The symptoms of acute heart failure are difficult to unpick from those of more chronic disease. Unless there is a specific provoking cause – such as pneumonia or a myocardial infarction, (which will occur with symptoms relative to that insult) – acute heart failure is either a presentation with symptoms that can be attributed to heart failure, or a worsening from baseline of symptoms of chronic heart failure. For this reason, in this section we will be talking more generally about heart failure.
Heart failure as a clinical syndrome has a variable course in individuals, and symptoms may become apparent at different times in different people. There is also a distinction to be made between right- and left-sided symptoms, although in practice the picture is usually mixed. Right-sided symptoms typically relate to venous back-pressure in the systemic circulation, while left-heart failure more commonly causes pulmonary congestion and related symptoms (Mentz & O’Connor, 2016).
The most common presenting symptom is dyspnoea (shortness of breath). This is secondary to pulmonary oedema and venous congestion – it may also be contributed to by a pleural effusion (Figure 5). Key distinctions to establish are the presence of postural changes in symptoms: lying flat will tend to exacerbate symptoms of dyspnoea, so distinguishing how someone sleeps is a useful guide. Do they sleep sitting, propped up by cushions, or are they able to lie flat?
An acute exacerbation of heart failure may well be apparent in chronic heart failure patients. By establishing their current status and how it relates to their baseline, it is possible to gauge the severity of their symptoms. Paroxysmal nocturnal dyspnoea may also be a component of their respiratory symptoms. So-called ‘bendopnoea’ – shortness of breath on bending over double – has also been found to be linked to increased ventricular filling pressures (Mentz & O’Connor, 2016; Marti et al., 2013; Platz et al., 2015).

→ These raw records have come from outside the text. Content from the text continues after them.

(** * SEA-Bridge document translation service: a shallow embedding

    The first part embeds [translation-service/app]: [util.py] and the
    built-ins it relies on (module [Py]), the UTF-8 codec behind
    [bytes.decode] and [str.encode] (module [Utf8]), [parsers.py]
    (module [Parsers]), [translator.py] (module [Translator]) and the
    request handler of [main.py] (module [Main]), followed by sample
    surroundings and requests (module [Samples]). The second part states
    and proves the properties of the pipeline, module by module.

    Python values are represented as follows: an [int] is a [Z]; a [str] is
    the list of its code points ([list N]); a [bytes] object is a
    [list byte]; [None] is [None] of an [option]; an exception is the left
    injection of a sum, or the [Raised] case of an [outcome]. *)

From Stdlib Require Import ZArith NArith List String Ascii Lia Bool.
From Stdlib.Strings Require Import Byte.
From Stdlib Require Import Permutation DecimalString.
From stdpp Require Import base option list.
Import ListNotations.

Abbreviation str := (list N) (only parsing).
Abbreviation bytes := (list byte) (only parsing).

(** ** Python built-ins used by the service *)
Module Py.

(** A string literal of the source: one code point per character. *)
Definition lit (s : string) : str :=
  map Byte.to_N (list_byte_of_string s).

(** A bytes literal of the source. *)
Definition blit (s : string) : bytes := list_byte_of_string s.

(** [len(x)] *)
Definition len {A} (l : list A) : Z := Z.of_nat (length l).

(** [a == b] on strings. *)
Fixpoint str_eqb (a b : str) : bool :=
  match a, b with
  | [], [] => true
  | x :: a', y :: b' => (x =? y)%N && str_eqb a' b'
  | _, _ => false
  end.

(** [x in xs] for a collection of strings. *)
Definition str_in (x : str) (xs : list str) : bool := existsb (str_eqb x) xs.

(** Truth value of an [Optional[str]]: [None] and the empty string are
    false. *)
Definition truthy (o : option str) : bool :=
  match o with
  | Some (_ :: _) => true
  | _ => false
  end.

(** Truth value of an optional object whose class defines neither
    [__bool__] nor [__len__]: only [None] is false. *)
Definition not_none {A} (o : option A) : bool :=
  match o with
  | Some _ => true
  | None => false
  end.

(** Truth value of an [Optional[int]]: [None] and [0] are false. *)
Definition truthy_int (o : option Z) : bool :=
  match o with
  | Some z => negb (z =? 0)%Z
  | None => false
  end.

(** [s.rfind(c)] for a one-character needle: the highest index holding
    [c], or [-1]. *)
Fixpoint rfind_from (c : N) (s : str) (i last : Z) : Z :=
  match s with
  | [] => last
  | x :: s' => rfind_from c s' (i + 1)%Z (if (x =? c)%N then i else last)
  end.

Definition rfind (s : str) (c : N) : Z := rfind_from c s 0%Z (-1)%Z.

(** [s[i:]] for [0 <= i]. *)
Definition slice_from {A} (s : list A) (i : Z) : list A := drop (Z.to_nat i) s.

(** [s.isascii()] *)
Definition isascii (s : str) : bool := forallb (fun c => (c <? 128)%N) s.
(** * wayback_downloader: a shallow embedding of the two scripts

    The repository holds two scripts, [wayback_downloader.py] and
    [wayback_gather.py].  Both look up the snapshots of a URL in the
    Wayback Machine's CDX index, download every snapshot into the working
    directory and write a JSON status document; the first script can also
    retry the downloads a status document records as failed.

    Python strings are modelled by [string], the working directory by a
    finite map from path to content, the network by an oracle that answers
    the n-th GET of a run, and parsed JSON by an inductive type whose
    dynamic typing errors are explicit. *)

From Stdlib Require Import Ascii.
From Stdlib Require String.
From stdpp Require Import base option list gmap strings.

(** ** Python string operations *)

Module PyStr.

(** [len(s)]. *)
Definition len (s : string) : nat := String.length s.

(** [s[n:]] for [0 <= n]. *)
Fixpoint drop (n : nat) (s : string) : string :=
  match n, s with
  | 0, _ => s
  | S _, EmptyString => EmptyString
  | S n', String _ s' => drop n' s'
  end.

(** [s[:n]] for [0 <= n]. *)
Fixpoint take (n : nat) (s : string) : string :=
  match n, s with
  | 0, _ => EmptyString
  | S _, EmptyString => EmptyString
  | S n', String c s' => String c (take n' s')
  end.

(** [s[i:j]] for [0 <= i] and [0 <= j]: empty when [j <= i]. *)
Definition slice (i j : nat) (s : string) : string := take (j - i) (drop i s).

(** [s.startswith(p)]. *)
Fixpoint startswith (p s : string) : bool :=
  match p, s with
  | EmptyString, _ => true
  | String _ _, EmptyString => false
  | String a p', String b s' => Ascii.eqb a b && startswith p' s'
  end.

(** [s.index(sub)]: the position of the first occurrence of [sub], and
    [None] where Python raises [ValueError]. *)
Fixpoint index (sub s : string) : option nat :=
  if startswith sub s then Some 0
  else match s with
       | EmptyString => None
       | String _ s' => S <$> index sub s'
       end.

(** [s.split(c, 1)[0]]: the part of [s] before the first [c]. *)
Fixpoint before (c : ascii) (s : string) : string :=
  match s with
  | EmptyString => EmptyString
  | String a s' => if Ascii.eqb a c then EmptyString else String a (before c s')
  end.

(** [s.rfind(c) + 1]: the position just after the last [c], 0 without one. *)
Fixpoint rfind_succ (c : ascii) (s : string) : nat :=
  match s with
  | EmptyString => 0
  | String a s' =>
      match rfind_succ c s' with
      | 0 => if Ascii.eqb a c then 1 else 0
      | S k => S (S k)
      end
  end.

(** [posixpath.basename]: [i = p.rfind('/') + 1; return p[i:]]. *)
Definition basename (p : string) : string := drop (rfind_succ "/" p) p.

(** Character-wise map, the shape of [re.sub] with a one-character class. *)
Fixpoint map (f : ascii -> ascii) (s : string) : string :=
  match s with
  | EmptyString => EmptyString
  | String a s' => String (f a) (map f s')
  end.

Fixpoint forallb (f : ascii -> bool) (s : string) : bool :=
  match s with
  | EmptyString => true
  | String a s' => f a && forallb f s'
  end.

(** [sub in s], stated without reference to [index]. *)
Definition contains (sub s : string) : Prop :=
  exists a b : string, s = a +:+ sub +:+ b.

End PyStr.

(** ** The Filename Deriver *)

(** Membership in the class [[a-zA-Z0-9_.-]]. *)
Definition allowed_char (c : ascii) : bool :=
  let n := nat_of_ascii c in
  ((97 <=? n) && (n <=? 122)) || ((65 <=? n) && (n <=? 90))
  || ((48 <=? n) && (n <=? 57))
  || Ascii.eqb c "_" || Ascii.eqb c "." || Ascii.eqb c "-".

(** [re.sub(r'[^a-zA-Z0-9_.-]', '_', s)]. *)
Definition sanitize (s : string) : string :=
  PyStr.map (fun c => if allowed_char c then c else "_"%char) s.

(** Every character of [s] lies in [[a-zA-Z0-9_.-]]. *)
Definition all_allowed (s : string) : bool := PyStr.forallb allowed_char s.

(** [construct_file_name(url)], the same text in both scripts.  [None] is
    the value returned from the [except ValueError] branch. *)
Definition construct_file_name (url : string) : option string :=
  match PyStr.index "/web/" url with
  | None => None
  | Some i =>
      let start := i + 5 in
      match PyStr.index "if_/" url with
      | None => None
      | Some end_ =>
          let timestamp := PyStr.slice start end_ url in
          let path := PyStr.before "?" (PyStr.drop (end_ + 4) url) in
          let file_name := PyStr.basename path in
          let sanitized_file_name := sanitize file_name in
          Some (timestamp +:+ "_" +:+ sanitized_file_name)
      end
  end.

(** The markers occur in the expected order: ['/web/'], a timestamp, then
    ['if_/']. *)
Definition markers_in_order (url : string) : Prop :=
  exists pre ts rest : string, url = pre +:+ "/web/" +:+ ts +:+ "if_/" +:+ rest.

(** ** Parsed JSON and Python's dynamic operations on it *)

(** What [json.load] returns: [None], [bool], a number, [str], [list] or
    [dict].  A [dict] keeps its keys in insertion order; the value of a
    number is never inspected by the scripts. *)
#[warnings="-register-all"]
Inductive json : Type :=
| JNull
| JBool (b : bool)
| JNum (n : Z)
| JStr (s : string)
| JArr (l : list json)
| JObj (kv : list (string * json)).

(** The exceptions the retry code can raise and does not catch. *)
Inductive pyexn : Type := AttributeError | TypeError | KeyError.

(** A value, or an exception on its way up. *)
Inductive dyn (A : Type) : Type :=
| Val (a : A)
| Exn (e : pyexn).
Arguments Val {A} a.
Arguments Exn {A} e.

#[export] Instance dyn_ret : MRet dyn := fun A a => Val a.
#[export] Instance dyn_bind : MBind dyn := fun A B f m =>
  match m with Val a => f a | Exn e => Exn e end.

Fixpoint dyn_mapM {A B : Type} (f : A -> dyn B) (l : list A) : dyn (list B) :=
  match l with
  | [] => Val []
  | a :: l' => b ← f a; bs ← dyn_mapM f l'; Val (b :: bs)
  end.

Fixpoint dyn_filterM {A : Type} (f : A -> dyn bool) (l : list A) : dyn (list A) :=
  match l with
  | [] => Val []
  | a :: l' => keep ← f a; rest ← dyn_filterM f l'; Val (if (keep : bool) then a :: rest else rest)
  end.

(** [d.get(k)] on the key list of a [dict]. *)
Fixpoint dict_get {A : Type} (k : string) (kv : list (string * A)) : option A :=
  match kv with
  | [] => None
  | (k', v) :: kv' => if String.eqb k' k then Some v else dict_get k kv'
  end.

(** [d[k] = v]: an existing key keeps its place, a new one goes last. *)
Fixpoint dict_set {A : Type} (k : string) (v : A) (kv : list (string * A))
  : list (string * A) :=
  match kv with
  | [] => [(k, v)]
  | (k', v') :: kv' =>
      if String.eqb k' k then (k, v) :: kv' else (k', v') :: dict_set k v kv'
  end.

(** [x.get(k, default)]: only a [dict] has the method. *)
Definition py_get (x : json) (k : string) (default : json) : dyn json :=
  match x with
  | JObj kv => Val (from_option id default (dict_get k kv))
  | _ => Exn AttributeError
  end.

(** [x[k]] with a [str] key. *)
Definition py_getitem (x : json) (k : string) : dyn json :=
  match x with
  | JObj kv => match dict_get k kv with Some v => Val v | None => Exn KeyError end
  | _ => Exn TypeError
  end.

(** [x[k] = v] with a [str] key. *)
Definition py_setitem (x : json) (k : string) (v : json) : dyn json :=
  match x with
  | JObj kv => Val (JObj (dict_set k v kv))
  | _ => Exn TypeError
  end.

(** [x.append(v)]. *)
Definition py_append (x : json) (v : json) : dyn json :=
  match x with
  | JArr l => Val (JArr (l ++ [v]))
  | _ => Exn AttributeError
  end.

Fixpoint chars (s : string) : list json :=
  match s with
  | EmptyString => []
  | String c s' => JStr (String c EmptyString) :: chars s'
  end.

(** [for item in x]: the elements of a [list], the characters of a [str],
    the keys of a [dict]. *)
Definition py_iter (x : json) : dyn (list json) :=
  match x with
  | JArr l => Val l
  | JStr s => Val (chars s)
  | JObj kv => Val (JStr <$> kv.*1)
  | _ => Exn TypeError
  end.

(** [x == s] for a [str] [s]. *)
Definition py_eq_str (x : json) (s : string) : bool :=
  match x with
  | JStr t => String.eqb t s
  | _ => false
  end.

(** ** The status document *)

Record error_entry : Type := { e_url : string; e_error : string }.

Record status : Type :=
  { downloaded : list string; skipped : list string; errors : list error_entry }.

Definition entry_json (e : error_entry) : json :=
  JObj [("url", JStr (e_url e)); ("error", JStr (e_error e))].

(** The document as the scripts build and dump it. *)
Definition status_json (st : status) : json :=
  JObj [("downloaded", JArr (JStr <$> downloaded st));
        ("skipped", JArr (JStr <$> skipped st));
        ("errors", JArr (entry_json <$> errors st))].

(** ** The working directory and the network *)

(** The content of a file, up to what [json.load] makes of it: the text of a
    JSON document is identified with the document, and [Blob] is any content
    on which [json.load] raises [JSONDecodeError]. *)
Inductive content : Type :=
| Blob (bytes : string)
| Document (j : json).

(** The answer to a GET followed by [raise_for_status]. *)
Inductive response : Type :=
| Ok (body : content)
| RequestException (msg : string).

(** Files by path relative to the working directory, and the URLs requested
    so far, oldest first.  [write_file] is the effect of a write that
    succeeds; the runs in which an [open] fails are modelled further down,
    with [can_open]. *)
Record world : Type := { files : gmap string content; requests : list string }.

Definition path_exists (path : string) (w : world) : bool :=
  bool_decide (is_Some (files w !! path)).

Definition write_file (path : string) (c : content) (w : world) : world :=
  {| files := <[path := c]> (files w); requests := requests w |}.

Definition log_request (url : string) (w : world) : world :=
  {| files := files w; requests := requests w ++ [url] |}.

(** How a call ends: it returns, it calls [exit(code)], or an exception
    leaves it uncaught. *)
Inductive outcome (A : Type) : Type :=
| Returned (a : A)
| Exited (code : nat)
| Raised (e : pyexn).
Arguments Returned {A} a.
Arguments Exited {A} code.
Arguments Raised {A} e.
(** ** One turn of the replay loop *)

(** The effect of one turn of the loop on the three objects it touches:
    the team, its statistics object for the problem, and the statistics of
    the problem. *)
Definition turn `{!Submission.Methods} (s : Submission.t)
    (xs : Team.t * TeamProblemStatistics.t * ProblemStatistics.t)
    : Team.t * TeamProblemStatistics.t * ProblemStatistics.t :=
  let '(team, ps, st) := xs in
  let ps := TeamProblemStatistics.push s ps in
  let team := Team.push s team in
  let st := ProblemStatisticsOps.incSubmitted st in
  if TeamProblemStatistics.isSolved ps then (team, ps, st)
  else if Submission.isIgnore s || Submission.isNotCalculatedPenaltyStatus s then
    (team, TeamProblemStatistics.incIgnore ps, ProblemStatisticsOps.incIgnore st)
  else
    let ps := TeamProblemStatistics.counted (Submission.timestamp s) ps in
    let '(team, ps, st) :=
      if Submission.isAccepted s then onAccepted s (team, ps, st) else (team, ps, st) in
    let '(ps, st) :=
      if Submission.isRejected s
      then (TeamProblemStatistics.incFailed ps, ProblemStatisticsOps.incRejected st)
      else (ps, st) in
    let '(ps, st) :=
      if Submission.isPending s
      then (TeamProblemStatistics.incPending ps, ProblemStatisticsOps.incPending st)
      else (ps, st) in
    (team, ps, st).

#[global] Arguments turn : simpl never.

Section notions.
Context `{!Submission.Methods, !Team.Methods}.

(** The fields of the instance that the replay never writes. *)
Definition sameFrame (r r' : Rank.t) : Prop :=
  Rank.teams r' = Rank.teams r
  ∧ Rank.teamsMap r' = Rank.teamsMap r
  ∧ Rank.submissions r' = Rank.submissions r
  ∧ Rank.rankStatistics r' = Rank.rankStatistics r
  ∧ Rank.options r' = Rank.options r
  ∧ resetProblems (Rank.contest r') = resetProblems (Rank.contest r)
  ∧ Contest.problemsMap (Rank.contest r') = Contest.problemsMap (Rank.contest r)
  ∧ Contest.penalty (Rank.contest r') = Contest.penalty (Rank.contest r)
  ∧ Contest.organization (Rank.contest r') = Contest.organization (Rank.contest r)
  ∧ length (Contest.problems (Rank.contest r'))
    = length (Contest.problems (Rank.contest r))
  ∧ length (Rank.store r') = length (Rank.store r).

(** The turn for [s] reaches the accepted branch, for the problem at
    position [j]: team and problem resolve, the team has not solved the
    problem, the submission is counted, and it is accepted. *)
Definition solvesAt (r : Rank.t) (s : Submission.t) : option nat :=
  match Rank.getTeam r (Submission.teamId s),
        Contest.getProblem (Rank.contest r) (Submission.problemId s) with
  | Some (i, team), Some (j, problem) =>
      match Team.getProblemStatistics team (Submission.problemId s) with
      | Some (k, ps) =>
          if TeamProblemStatistics.isSolved ps then None
          else if Submission.isIgnore s || Submission.isNotCalculatedPenaltyStatus s
          then None
          else if Submission.isAccepted s then Some j else None
      | None => None
      end
  | _, _ => None
  end.
(* ===== verification/Memory.v ===== *)
(** * Physical memory

    The byte-addressed memory the kernel works on ([load32]/[store32] are the
    little-endian accesses of the 486), the rounding macros of [com.h], and the
    interface [FrameAlloc] through which the paging code and the heap obtain
    page frames; [PageFrames.v] shows that [PFAllocator] implements it. *)

From S2P Require Import Prelude.

(** ** Bytes and words *)

Abbreviation mem := (gmap Z Z).

Definition load8 (m : mem) (a : Z) : Z := default 0 (m !! a).
Definition store8 (m : mem) (a v : Z) : mem := <[a := u8 v]> m.

Definition load32 (m : mem) (a : Z) : Z :=
  load8 m a + load8 m (a + 1) * 256 + load8 m (a + 2) * 65536 + load8 m (a + 3) * 16777216.

Definition store32 (m : mem) (a v : Z) : mem :=
  store8 (store8 (store8 (store8 m a v) (a + 1) (v / 256)) (a + 2) (v / 65536)) (a + 3)
    (v / 16777216).

Definition load16 (m : mem) (a : Z) : Z := load8 m a + load8 m (a + 1) * 256.

Definition store16 (m : mem) (a v : Z) : mem := store8 (store8 m a v) (a + 1) (v / 256).

(** Consecutive 16-bit words, as [rep insw] stores them. *)
Fixpoint store_words (m : mem) (a : Z) (ws : list Z) : mem :=
  match ws with
  | [] => m
  | w :: ws => store_words (store16 m a w) (a + 2) ws
  end.

(** Every cell holds a byte. *)
Definition bytes_ok (m : mem) : Prop := ∀ a v, m !! a = Some v → is_u8 v.

(** ** Macros of [com.h] *)

Definition ALIGN_4K (x : Z) : Z := Z.land x (u32 (Z.lnot 4095)).
Definition MOD_4K (x : Z) : Z := Z.land x 4095.
Definition CEIL (x y : Z) : Z := Z.land (u32 (x + y - 1)) (u32 (Z.lnot (y - 1))).
Definition FLOOR (x y : Z) : Z := Z.land x (u32 (Z.lnot (y - 1))).

(** ** The page-frame interface *)

(** [fa_ready s n]: at least [n] more single frames can be obtained;
    [fa_used s a]: address [a] is not in free memory. *)
Class FrameAlloc (S : Type) := {
  fa_alloc : S → Z → res (Z * S);
  fa_ready : S → nat → Prop;
  fa_used : S → Z → Prop;
  fa_ready_le : ∀ s n n', (n' ≤ n)%nat → fa_ready s n → fa_ready s n';
  fa_alloc_spec : ∀ s n, fa_ready s (Datatypes.S n) →
    ∃ p s', fa_alloc s 1 = Ok (p, s') ∧ fa_ready s' n ∧ p `mod` 4096 = 0 ∧
      0 ≤ p ∧ p + 4096 < 4294967296 ∧
      (∀ a, fa_used s' a ↔ fa_used s a ∨ p ≤ a < p + 4096) ∧
      (∀ a, p ≤ a < p + 4096 → ¬ fa_used s a)
}.

(** ** Lemmas *)

Lemma load8_store8 m a b v : load8 (store8 m a v) b = if decide (b = a) then u8 v else load8 m b.
Proof.
  unfold load8, store8. case_decide as E; subst; [by rewrite lookup_insert_eq|].
  by rewrite lookup_insert_ne.
Qed.

Lemma bytes_ok_store8 m a v : bytes_ok m → bytes_ok (store8 m a v).
Proof.
  intros H b w. unfold store8. rewrite lookup_insert. case_decide; [|apply H].
  intros [= <-]. apply u8_range.
Qed.

Lemma bytes_ok_store32 m a v : bytes_ok m → bytes_ok (store32 m a v).
Proof. intros H. unfold store32. by repeat apply bytes_ok_store8. Qed.

Lemma bytes_ok_empty : bytes_ok ∅.
Proof. intros a v. by rewrite lookup_empty. Qed.

Lemma load8_range m a : bytes_ok m → is_u8 (load8 m a).
Proof.
  intros H. unfold load8. destruct (m !! a) eqn:E; cbn; [by eapply H|unfold is_u8; lia].
Qed.

Lemma load32_range m a : bytes_ok m → is_u32 (load32 m a).
Proof.
  intros H. unfold load32.
  pose proof (load8_range m a H). pose proof (load8_range m (a + 1) H).
  pose proof (load8_range m (a + 2) H). pose proof (load8_range m (a + 3) H).
  unfold is_u8, is_u32 in *. lia.
Qed.

(** Reading back a word, and reading a word that does not overlap it. *)
Lemma load32_store32_eq m a v : is_u32 v → load32 (store32 m a v) a = v.
Proof.
  intros Hv. unfold load32, store32. rewrite !load8_store8.
  repeat ((rewrite decide_True by lia) || (rewrite decide_False by lia)).
  unfold u8, is_u32 in *. Z.div_mod_to_equations. lia.
Qed.

Lemma load8_store32_ne m a b v : b < a ∨ a + 4 ≤ b → load8 (store32 m a v) b = load8 m b.
Proof. intros H. unfold store32. rewrite !load8_store8. by rewrite !decide_False by lia. Qed.

Lemma load32_store32_ne m a b v : b + 4 ≤ a ∨ a + 4 ≤ b → load32 (store32 m a v) b = load32 m b.
Proof. intros H. unfold load32. by rewrite !load8_store32_ne by lia. Qed.

Lemma ALIGN_4K_spec x : is_u32 x → ALIGN_4K x = x / 4096 * 4096.
Proof. exact (land_page_mask x). Qed.

Lemma MOD_4K_spec x : MOD_4K x = x `mod` 4096.
Proof. unfold MOD_4K. change 4095 with (Z.ones 12). by rewrite Z.land_ones by lia. Qed.

Lemma FLOOR_4K x : is_u32 x → FLOOR x 4096 = x / 4096 * 4096.
Proof. exact (land_page_mask x). Qed.

(** [CEIL] rounds up as long as the rounded value is a 32-bit value. *)
Lemma CEIL_4K x : 0 ≤ x → x + 4095 < 4294967296 → CEIL x 4096 = (x + 4095) / 4096 * 4096.
Proof.
  intros H0 H1. unfold CEIL. replace (x + 4096 - 1) with (x + 4095) by lia.
  rewrite u32_id by (unfold is_u32; lia). apply (land_page_mask (x + 4095)). unfold is_u32; lia.
Qed.

(** ** Frames: what a computation leaves alone *)

(** [m'] differs from [m] at most in the [n] bytes at [a]. *)
Definition only_changes (m m' : mem) (a n : Z) : Prop :=
  ∀ b, ¬ (a ≤ b < a + n) → load8 m' b = load8 m b.

Lemma only_changes_refl m a n : only_changes m m a n.
Proof. done. Qed.

Lemma only_changes_trans m1 m2 m3 a n :
  only_changes m1 m2 a n → only_changes m2 m3 a n → only_changes m1 m3 a n.
Proof. intros H1 H2 b Hb. by rewrite H2, H1. Qed.

Lemma only_changes_store8 m c v a n : a ≤ c < a + n → only_changes m (store8 m c v) a n.
Proof. intros Hc b Hb. rewrite load8_store8, decide_False; [done|]. by intros ->. Qed.

(** A loop whose every iteration stays inside a range stays inside it. *)
Lemma only_changes_loop (n : nat) i (body : Z → mem → mem) m a k :
  (∀ j t, i ≤ j < i + Z.of_nat n → only_changes t (body j t) a k) →
  only_changes m (for_loop n i body m) a k.
Proof.
  intros H. apply (for_loop_ind (λ _ t, only_changes m t a k)); [done|].
  intros j t Hj Ht. eapply only_changes_trans; [exact Ht|]. by apply H.
Qed.

Lemma only_changes_mono m m' a n b k :
  only_changes m m' a n → b ≤ a → a + n ≤ b + k → only_changes m m' b k.
Proof. intros H Hl Hh c Hc. apply H. lia. Qed.

Lemma only_changes_store32 m c v a n : a ≤ c → c + 4 ≤ a + n → only_changes m (store32 m c v) a n.
Proof. intros Hl Hh b Hb. apply load8_store32_ne. lia. Qed.

#[export] Hint Resolve bytes_ok_store8 bytes_ok_store32 load8_range load32_range : machine.
(* ===== verification/KType.v ===== *)
(** * KType.hpp: the node lessor and the message queue

    [Lessor<T,N>] hands out the elements of a static array; [Que<T,N>] is a
    doubly linked queue between two sentinels whose nodes are leased from a
    [Lessor<Entry,N+2>].  IPC messages ([Proc::recvQ], [sendQ], [recv_anyQ]) and
    the interrupt waiters ([irqQue]) are such queues. *)

From S2P Require Import Prelude Chain.

(** ** [template<class T,int N> class Lessor] *)

Section lessor.
Context {T : Type}.

Record Lessor := mkLessor {
  room : list T;
  isFree : list bool
}.

(** [Lessor()]: every room is free. *)
Definition Lessor_new (N : nat) (d : T) : Lessor :=
  mkLessor (replicate N d) (replicate N true).

(** The scan [for(int i=0;i<N;i++) if(isFree[i])] of [get]. *)
Fixpoint first_free (l : list bool) (i : nat) : option nat :=
  match l with
  | [] => None
  | b :: l' => if b then Some i else first_free l' (S i)
  end.

(** [T *get()]: the first free room, or NULL. *)
Definition get (r : Lessor) : option nat * Lessor :=
  match first_free (isFree r) 0 with
  | Some i => (Some i, mkLessor (room r) (<[i := false]> (isFree r)))
  | None => (None, r)
  end.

Anginal chest discomfort is another key symptom, typically described as heavy or dull central chest heaviness brought on by exercise, and relieved by rest. This ischaemic-type symptom may reflect a cardiac hypoperfusion and pulmonary congestion secondary to pump failure rather than classical coronary atherosclerosis. Given that in the majority of patients' heart failure is a result of ischaemic heart disease, this may be an unnecessary distinction clinically as often the coronary anatomy has been investigated (Mentz & O’Connor, 2016).
Fatigue results from lack of supply of oxygenated blood on a chronic level and is another common long-term sign of left heart failure (Marti et al., 2013).
As mentioned earlier, heart failure that can be attributed to the right-side of the heart is more likely to present with findings related to venous back-pressure of the systemic circulation. Weight-gain secondary to fluid retention, swollen peripheries (Figure 6), and abdominal distension due to ascites are all possible symptoms of right-heart failure (Mentz & O’Connor, 2016; Marti et al., 2013; Platz et al., 2015).
Peripheral oedema is often present in chronic advanced heart failure or in exacerbation of chronic heart failure with varying causes, such as infection, noncompliance, therapy resistance and renal complications.
The examination findings in acute heart failure again reflect the systems that are disrupted, much like the symptoms.
Respiratory findings in pulmonary oedema will be heard as crepitations on auscultation. Cardiac asthma may also be audible as a wheeze. Dullness to percussion and reduced breath sounds at the lung bases should raise the possibility of pleural effusion. From a symptomatic perspective, it may make sense to drain this fluid to improve lung expansion and gas exchange in acute disease.
The most discriminating examination findings are an S3 gallop – an additional heart sound in mid diastole – and the presence of a raised jugular venous pressure (Figure 7) (Drazner et al., 2001; Mentz & O’Connor, 2016).
Other clinical signs include the presence of ascites (clinically presenting as abdominal distension with a positive fluid wave test or shifting dullness to percussion), hepatomegaly due to venous congestion, cool extremities as a result of hypoperfusion, a narrow pulse pressure, and pitting oedema in dependent body areas (figure 6) (Mentz & O’Connor, 2016; Marti et al., 2013).